Determine the number of lines in these entries that hold the word "list". Give the number and nothing more.

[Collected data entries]
******

Definition ge_base_4 : list ge_precomp :=
  [ Precomp (Fe (-8010264) (-9590817) (-11120403) 6196038 29344158 (-13430885) 7585295 (-3176626) 18549497 15302069)
       (Fe (-32658337) (-6171222) (-7672793) (-11051681) 6258878 13504381 10458790 (-6418461) (-8872242) 8424746)
       (Fe 24687205 8613276 (-30667046) (-3233545) 1863892 (-1830544) 19206234 7134917 (-11284482) (-828919));
    Precomp (Fe 11334899 (-9218022) 8025293 12707519 17523892 (-10476071) 10243738 (-14685461) (-5066034) 16498837)
       (Fe 8911542 6887158 (-9584260) (-6958590) 11145641 (-9543680) 17303925 (-14124238) 6536641 10543906)
       (Fe (-28946384) 15479763 (-17466835) 568876 (-1497683) 11223454 (-2669190) (-16625574) (-27235709) 8876771);
    Precomp (Fe (-25742899) (-12566864) (-15649966) (-846607) (-33026686) (-796288) (-33481822) 15824474 (-604426) (-9039817))
       (Fe 10330056 70051 7957388 (-9002667) 9764902 15609756 27698697 (-4890037) 1657394 3084098)
       (Fe 10477963 (-7470260) 12119566 (-13250805) 29016247 (-5365589) 31280319 14396151 (-30233575) 15272409);
    Precomp (Fe (-12288309) 3169463 28813183 16658753 25116432 (-5630466) (-25173957) (-12636138) (-25014757) 1950504)
       (Fe (-26180358) 9489187 11053416 (-14746161) (-31053720) 5825630 (-8384306) (-8767532) 15341279 8373727)
       (Fe 28685821 7759505 (-14378516) (-12002860) (-31971820) 4079242 298136 (-10232602) (-2878207) 15190420);
    Precomp (Fe (-32932876) 13806336 (-14337485) (-15794431) (-24004620) 10940928 8669718 2742393 (-26033313) (-6875003))
       (Fe (-1580388) (-11729417) (-25979658) (-11445023) (-17411874) (-10912854) 9291594 (-16247779) (-12154742) 6048605)
       (Fe (-30305315) 14843444 1539301 11864366 20201677 1900163 13934231 5128323 11213262 9168384);
    Precomp (Fe (-26280513) 11007847 19408960 (-940758) (-18592965) (-4328580) (-5088060) (-11105150) 20470157 (-16398701))
       (Fe (-23136053) 9282192 14855179 (-15390078) (-7362815) (-14408560) (-22783952) 14461608 14042978 5230683)
       (Fe 29969567 (-2741594) (-16711867) (-8552442) 9175486 (-2468974) 21556951 3506042 (-5933891) (-12449708));
    Precomp (Fe (-3144746) 8744661 19704003 4581278 (-20430686) 6830683 (-21284170) 8971513 (-28539189) 15326563)
       (Fe (-19464629) 10110288 (-17262528) (-3503892) (-23500387) 1355669 (-15523050) 15300988 (-20514118) 9168260)
       (Fe (-5353335) 4488613 (-23803248) 16314347 7780487 (-15638939) (-28948358) 9601605 33087103 (-9011387));
    Precomp (Fe (-19443170) (-15512900) (-20797467) (-12445323) (-29824447) 10229461 (-27444329) (-15000531) (-5996870) 15664672)
       (Fe 23294591 (-16632613) (-22650781) (-8470978) 27844204 11461195 13099750 (-2460356) 18151676 13417686)
       (Fe (-24722913) (-4176517) (-31150679) 5988919 (-26858785) 6685065 1661597 (-12551441) 15271676 (-15452665)) ].

Definition ge_base_5 : list ge_precomp :=
  [ Precomp (Fe 11433042 (-13228665) 8239631 (-5279517) (-1985436) (-725718) (-18698764) 2167544 (-6921301) (-13440182))
       (Fe (-31436171) 15575146 30436815 12192228 (-22463353) 9395379 (-9917708) (-8638997) 12215110 12028277)
       (Fe 14098400 6555944 23007258 5757252 (-15427832) (-12950502) 30123440 4617780 (-16900089) (-655628));
    Precomp (Fe (-4026201) (-15240835) 11893168 13718664 (-14809462) 1847385 (-15819999) 10154009 23973261 (-12684474))
       (Fe (-26531820) (-3695990) (-1908898) 2534301 (-31870557) (-16550355) 18341390 (-11419951) 32013174 (-10103539))
       (Fe (-25479301) 10876443 (-11771086) (-14625140) (-12369567) 1838104 21911214 6354752 4425632 (-837822));
    Precomp (Fe (-10433389) (-14612966) 22229858 (-3091047) (-13191166) 776729 (-17415375) (-12020462) 4725005 14044970)
       (Fe 19268650 (-7304421) 1555349 8692754 (-21474059) (-9910664) 6347390 (-1411784) (-19522291) (-16109756))
       (Fe (-24864089) 12986008 (-10898878) (-5558584) (-11312371) (-148526) 19541418 8180106 9282262 10282508);
    Precomp (Fe (-26205082) 4428547 (-8661196) (-13194263) 4098402 (-14165257) 15522535 8372215 5542595 (-10702683))
       (Fe (-10562541) 14895633 26814552 (-16673850) (-17480754) (-2489360) (-2781891) 6993761 (-18093885) 10114655)
       (Fe (-20107055) (-929418) 31422704 10427861 (-7110749) 6150669 (-29091755) (-11529146) 25953725 (-106158));
    Precomp (Fe (-4234397) (-8039292) (-9119125) 3046000 2101609 (-12607294) 19390020 6094296 (-3315279) 12831125)
       (Fe (-15998678) 7578152 5310217 14408357 (-33548620) (-224739) 31575954 6326196 7381791 (-2421839))
       (Fe (-20902779) 3296811 24736065 (-16328389) 18374254 7318640 6295303 8082724 (-15362489) 12339664);
    Precomp (Fe 27724736 2291157 6088201 (-14184798) 1792727 5857634 13848414 15768922 25091167 14856294)
       (Fe (-18866652) 8331043 24373479 8541013 (-701998) (-9269457) 12927300 (-12695493) (-22182473) (-9012899))
       (Fe (-11423429) (-5421590) 11632845 3405020 30536730 (-11674039) (-27260765) 13866390 30146206 9142070);
    Precomp (Fe 3924129 (-15307516) (-13817122) (-10054960) 12291820 (-668366) (-27702774) 9326384 (-8237858) 4171294)
       (Fe (-15921940) 16037937 6713787 16606682 (-21612135) 2790944 26396185 3731949 345228 (-5462949))
       (Fe (-21327538) 13448259 25284571 1143661 20614966 (-8849387) 2031539 (-12391231) (-16253183) (-13582083));
    Precomp (Fe 31016211 (-16722429) 26371392 (-14451233) (-5027349) 14854137 17477601 3842657 28012650 (-16405420))
       (Fe (-5075835) 9368966 (-8562079) (-4600902) (-15249953) 6970560 (-9189873) 16292057 (-8867157) 3507940)
       (Fe 29439664 3537914 23333589 6997794 (-17555561) (-11018068) (-15209202) (-15051267) (-9164929) 6580396) ].

Definition ge_base_6 : list ge_precomp :=
  [ Precomp (Fe (-12185861) (-7679788) 16438269 10826160 (-8696817) (-6235611) 17860444 (-9273846) (-2095802) 9304567)
       (Fe 20714564 (-4336911) 29088195 7406487 11426967 (-5095705) 14792667 (-14608617) 5289421 (-477127))
       (Fe (-16665533) (-10650790) (-6160345) (-13305760) 9192020 (-1802462) 17271490 12349094 26939669 (-3752294));
    Precomp (Fe (-12889898) 9373458 31595848 16374215 21471720 13221525 (-27283495) (-12348559) (-3698806) 117887)
       (Fe 22263325 (-6560050) 3984570 (-11174646) (-15114008) (-566785) 28311253 5358056 (-23319780) 541964)
       (Fe 16259219 3261970 2309254 (-15534474) (-16885711) (-4581916) 24134070 (-16705829) (-13337066) (-13552195));
    Precomp (Fe 9378160 (-13140186) (-22845982) (-12745264) 28198281 (-7244098) (-2399684) (-717351) 690426 14876244)
       (Fe 24977353 (-314384) (-8223969) (-13465086) 28432343 (-1176353) (-13068804) (-12297348) (-22380984) 6618999)
       (Fe (-1538174) 11685646 12944378 13682314 (-24389511) (-14413193) 8044829 (-13817328) 32239829 (-5652762));
    Precomp (Fe (-18603066) 4762990 (-926250) 8885304 (-28412480) (-3187315) 9781647 (-10350059) 32779359 5095274)
       (Fe (-33008130) (-5214506) (-32264887) (-3685216) 9460461 (-9327423) (-24601656) 14506724 21639561 (-2630236))
       (Fe (-16400943) (-13112215) 25239338 15531969 3987758 (-4499318) (-1289502) (-6863535) 17874574 558605);
    Precomp (Fe (-13600129) 10240081 9171883 16131053 (-20869254) 9599700 33499487 5080151 2085892 5119761)
       (Fe (-22205145) (-2519528) (-16381601) 414691 (-25019550) 2170430 30634760 (-8363614) (-31999993) (-5759884))
       (Fe (-6845704) 15791202 8550074 (-1312654) 29928809 (-12092256) 27534430 (-7192145) (-22351378) 12961482);
    Precomp (Fe (-24492060) (-9570771) 10368194 11582341 (-23397293) (-2245287) 16533930 8206996 (-30194652) (-5159638))
       (Fe (-11121496) (-3382234) 2307366 6362031 (-135455) 8868177 (-16835630) 7031275 7589640 8945490)
       (Fe (-32152748) 8917967 6661220 (-11677616) (-1192060) (-15793393) 7251489 (-11182180) 24099109 (-14456170));
    Precomp (Fe 5019558 (-7907470) 4244127 (-14714356) (-26933272) 6453165 (-19118182) (-13289025) (-6231896) (-10280736))
       (Fe 10853594 10721687 26480089 5861829 (-22995819) 1972175 (-1866647) (-10557898) (-3363451) (-6441124))
       (Fe (-17002408) 5906790 221599 (-6563147) 7828208 (-13248918) 24362661 (-2008168) (-13866408) 7421392);
    Precomp (Fe 8139927 (-6546497) 32257646 (-5890546) 30375719 1886181 (-21175108) 15441252 28826358 (-4123029))
       (Fe 6267086 9695052 7709135 (-16603597) (-32869068) (-1886135) 14795160 (-7840124) 13746021 (-1742048))
       (Fe 28584902 7787108 (-6732942) (-15050729) 22846041 (-7571236) (-3181936) (-363524) 4771362 (-8419958)) ].

Definition ge_base_7 : list ge_precomp :=
  [ Precomp (Fe 24949256 6376279 (-27466481) (-8174608) (-18646154) (-9930606) 33543569 (-12141695) 3569627 11342593)
       (Fe 26514989 4740088 27912651 3697550 19331575 (-11472339) 6809886 4608608 7325975 (-14801071))
       (Fe (-11618399) (-14554430) (-24321212) 7655128 (-1369274) 5214312 (-27400540) 10258390 (-17646694) (-8186692));
    Precomp (Fe 11431204 15823007 26570245 14329124 18029990 4796082 (-31446179) 15580664 9280358 (-3973687))
       (Fe (-160783) (-10326257) (-22855316) (-4304997) (-20861367) (-13621002) (-32810901) (-11181622) (-15545091) 4387441)
       (Fe (-20799378) 12194512 3937617 (-5805892) (-27154820) 9340370 (-24513992) 8548137 20617071 (-7482001));
    Precomp (Fe (-938825) (-3930586) (-8714311) 16124718 24603125 (-6225393) (-13775352) (-11875822) 24345683 10325460)
       (Fe (-19855277) (-1568885) (-22202708) 8714034 14007766 6928528 16318175 (-1010689) 4766743 3552007)
       (Fe (-21751364) (-16730916) 1351763 (-803421) (-4009670) 3950935 3217514 14481909 10988822 (-3994762));
    Precomp (Fe 15564307 (-14311570) 3101243 5684148 30446780 (-8051356) 12677127 (-6505343) (-8295852) 13296005)
       (Fe (-9442290) 6624296 (-30298964) (-11913677) (-4670981) (-2057379) 31521204 9614054 (-30000824) 12074674)
       (Fe 4771191 (-135239) 14290749 (-13089852) 27992298 14998318 (-1413936) (-1556716) 29832613 (-16391035));
    Precomp (Fe 7064884 (-7541174) (-19161962) (-5067537) (-18891269) (-2912736) 25825242 5293297 (-27122660) 13101590)
       (Fe (-2298563) 2439670 (-7466610) 1719965 (-27267541) (-16328445) 32512469 (-5317593) (-30356070) (-4190957))
       (Fe (-30006540) 10162316 (-33180176) 3981723 (-16482138) (-13070044) 14413974 9515896 19568978 9628812);
    Precomp (Fe 33053803 199357 15894591 1583059 27380243 (-4580435) (-17838894) (-6106839) (-6291786) 3437740)
       (Fe (-18978877) 3884493 19469877 12726490 15913552 13614290 (-22961733) 70104 7463304 4176122)
       (Fe (-27124001) 10659917 11482427 (-16070381) 12771467 (-6635117) (-32719404) (-5322751) 24216882 5944158);
    Precomp (Fe 8894125 7450974 (-2664149) (-9765752) (-28080517) (-12389115) 19345746 14680796 11632993 5847885)
       (Fe 26942781 (-2315317) 9129564 (-4906607) 26024105 11769399 (-11518837) 6367194 (-9727230) 4782140)
       (Fe 19916461 (-4828410) (-22910704) (-11414391) 25606324 (-5972441) 33253853 8220911 6358847 (-1873857));
    Precomp (Fe 801428 (-2081702) 16569428 11065167 29875704 96627 7908388 (-4480480) (-13538503) 1387155)
       (Fe 19646058 5720633 (-11416706) 12814209 11607948 12749789 14147075 15156355 (-21866831) 11835260)
       (Fe 19299512 1155910 28703737 14890794 2925026 7269399 26121523 15467869 (-26560550) 5052483) ].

******

● **Solved exercise**
4